Doctor Faustus (Johann Fennhoff) is a supervillain appearing in American comic books published by Marvel Comics. The character is depicted usually as an adversary of Captain America. An Austrian psychiatrist and criminal mastermind who employs psychological manipulation on his enemies, the character was created by writer Stan Lee and artist Jack Kirby, and first appeared in Captain America #107 (November 1968).

Johann Fennhoff appeared in the first season of the Marvel Cinematic Universe TV series Agent Carter, portrayed by Ralph Brown.

Publication history
Faustus' name comes from the famous character of Christopher Marlowe's Renaissance play The Tragical History of Doctor Faustus about a man who sold his soul to Lucifer in exchange for 24 years of service from a devil called Mephistophiles in order to gain all knowledge. This character predates the Christopher Marlowe play, in the legend built around the real-life Johann Georg Faust.

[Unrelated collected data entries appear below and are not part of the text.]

(** Different bytes, of the same number and at most eight, between the same bytes *)
Lemma crc_ref_burst r a x y b : is64 r → Forall is_byte (a ++ x ++ b) → Forall is_byte (a ++ y ++ b) → length x = length y → (length x ≤ 8)%nat → x ≠ y →
  crc_ref r (a ++ x ++ b) ≠ crc_ref r (a ++ y ++ b).
Proof.
  intros Hr Hx Hy Hl H8 Hne E. apply Forall_app in Hx as [Ha Hx]. apply Forall_app in Hx as [Hx Hb]. apply Forall_app in Hy as [_ Hy]. apply Forall_app in Hy as [Hy _].
  rewrite !crc_ref_app in E. assert (is64 (crc_ref r a)) as Hra by by apply crc_ref_is64.
  apply crc_ref_inj in E; [|done|by apply crc_ref_is64..]. rewrite (crc_ref_word x), (crc_ref_word y), <- Hl in E by (done || lia).
  assert (∀ w, Forall is_byte w → (length w ≤ 8)%nat → is64 (le_val w)) as Hw.
  { intros w Hw Hw8. pose proof (le_val_range w Hw). split; [lia|]. eapply Z.lt_le_trans; [apply H|]. change (2 ^ 64) with (256 ^ 8). apply Z.pow_le_mono_r; lia. }
  apply zeros_inj in E; [|apply lxor_is64; [done|apply Hw; [done|lia]]..]. apply Hne, le_val_inj; [done..|].
  apply lxor_eq_0. assert (Z.lxor (Z.lxor (crc_ref r a) (le_val x)) (Z.lxor (crc_ref r a) (le_val y)) = 0) as H0 by (rewrite E; apply Z.lxor_nilpotent).
  by rewrite lxor_4, Z.lxor_nilpotent, Z.lxor_0_l in H0.
Qed.

(** ** The properties *)

(** C10: The fast CRC-64 is the one that is computed bit by bit.  With the tables of
    [crc64_init], at any address, with any sizes from which the data is split into two or
    three segments whose checksums are combined, on machines of both byte orders and with
    both matrix products, [crc64] continues the checksum of [a] with that of [s] to the
    one [_crc64] computes of [a ++ s]. *)
Theorem crc64_bitwise `{!Arch, !CrcConfig} table cache addr a s c :
  crc64_init = Ok table → cache_ok cache → Forall is_byte a → Forall is_byte s → zlen s < 2 ^ 64 → _crc64 0 a = Ok c →
  ∃ c' cache', crc64 table cache c addr s = Ok (c', cache') ∧ _crc64 0 (a ++ s) = Ok c' ∧ cache_ok cache'.
Proof.
  intros Ht Hca Ha Hs H64 Hc. rewrite _crc64_ok in Hc by done. injection Hc as <-.
  destruct (crc64_ok s Hs table cache (crc_ref (reflect 0) a) addr Ht Hca) as (cache' & -> & Hca'); [by apply crc_ref_is64|done|].
  eexists _, cache'. split; [done|]. split; [|done]. rewrite _crc64_ok by (done || by apply Forall_app). by rewrite crc_ref_app.
Qed.

Definition ex_crc_config : CrcConfig := {| crc_vector := false; CRC64_DUAL_CUTOFF := 20; CRC64_TRI_CUTOFF := 50 |}.
Definition ex_data : list Z := seqZ 0 101.

Lemma crc64_bitwise_witness :
  ∃ c' cache', @crc64 {| big_endian := false |} ex_crc_config little_tables combine_cache_zero 0 5 ex_data = Ok (c', cache') ∧
    _crc64 0 ([] ++ ex_data) = Ok c' ∧ cache_ok cache'.
Proof.
  apply (@crc64_bitwise {| big_endian := false |} ex_crc_config little_tables combine_cache_zero 5 [] ex_data 0).
  - exact (@crc64_init_ok {| big_endian := false |}).
  - by left.
  - done.
  - apply Forall_forall. intros x Hx%elem_of_seqZ. unfold is_byte. lia.
  - done.
  - done.
Defined.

Fictional character biography
Johann Fennhoff was born in Vienna, Austria. He became a psychiatrist and criminal mastermind. He has proclaimed himself the "Master of Men's Minds", and is known for the use of psychological methods of combat. His plots typically involve manipulating his foes into positions where they will, essentially, kill themselves.

1960s
In his first appearance, Faustus induced nightmares and hallucinations in Captain America (Steve Rogers) in an attempt to drive him insane. However, he was easily bested in a physical confrontation.

1970s
It was later revealed that Faustus had been treating the amnesiac Peggy Carter, and captured Sharon Carter and Sharon's parents in an attempt to destroy Captain America. Faustus, with the help of Karla Sofen then acquired stolen weapons from Stark International with which he planned to threaten New York City, and organized a private flight of American criminals; however this plan was thwarted by Captain America.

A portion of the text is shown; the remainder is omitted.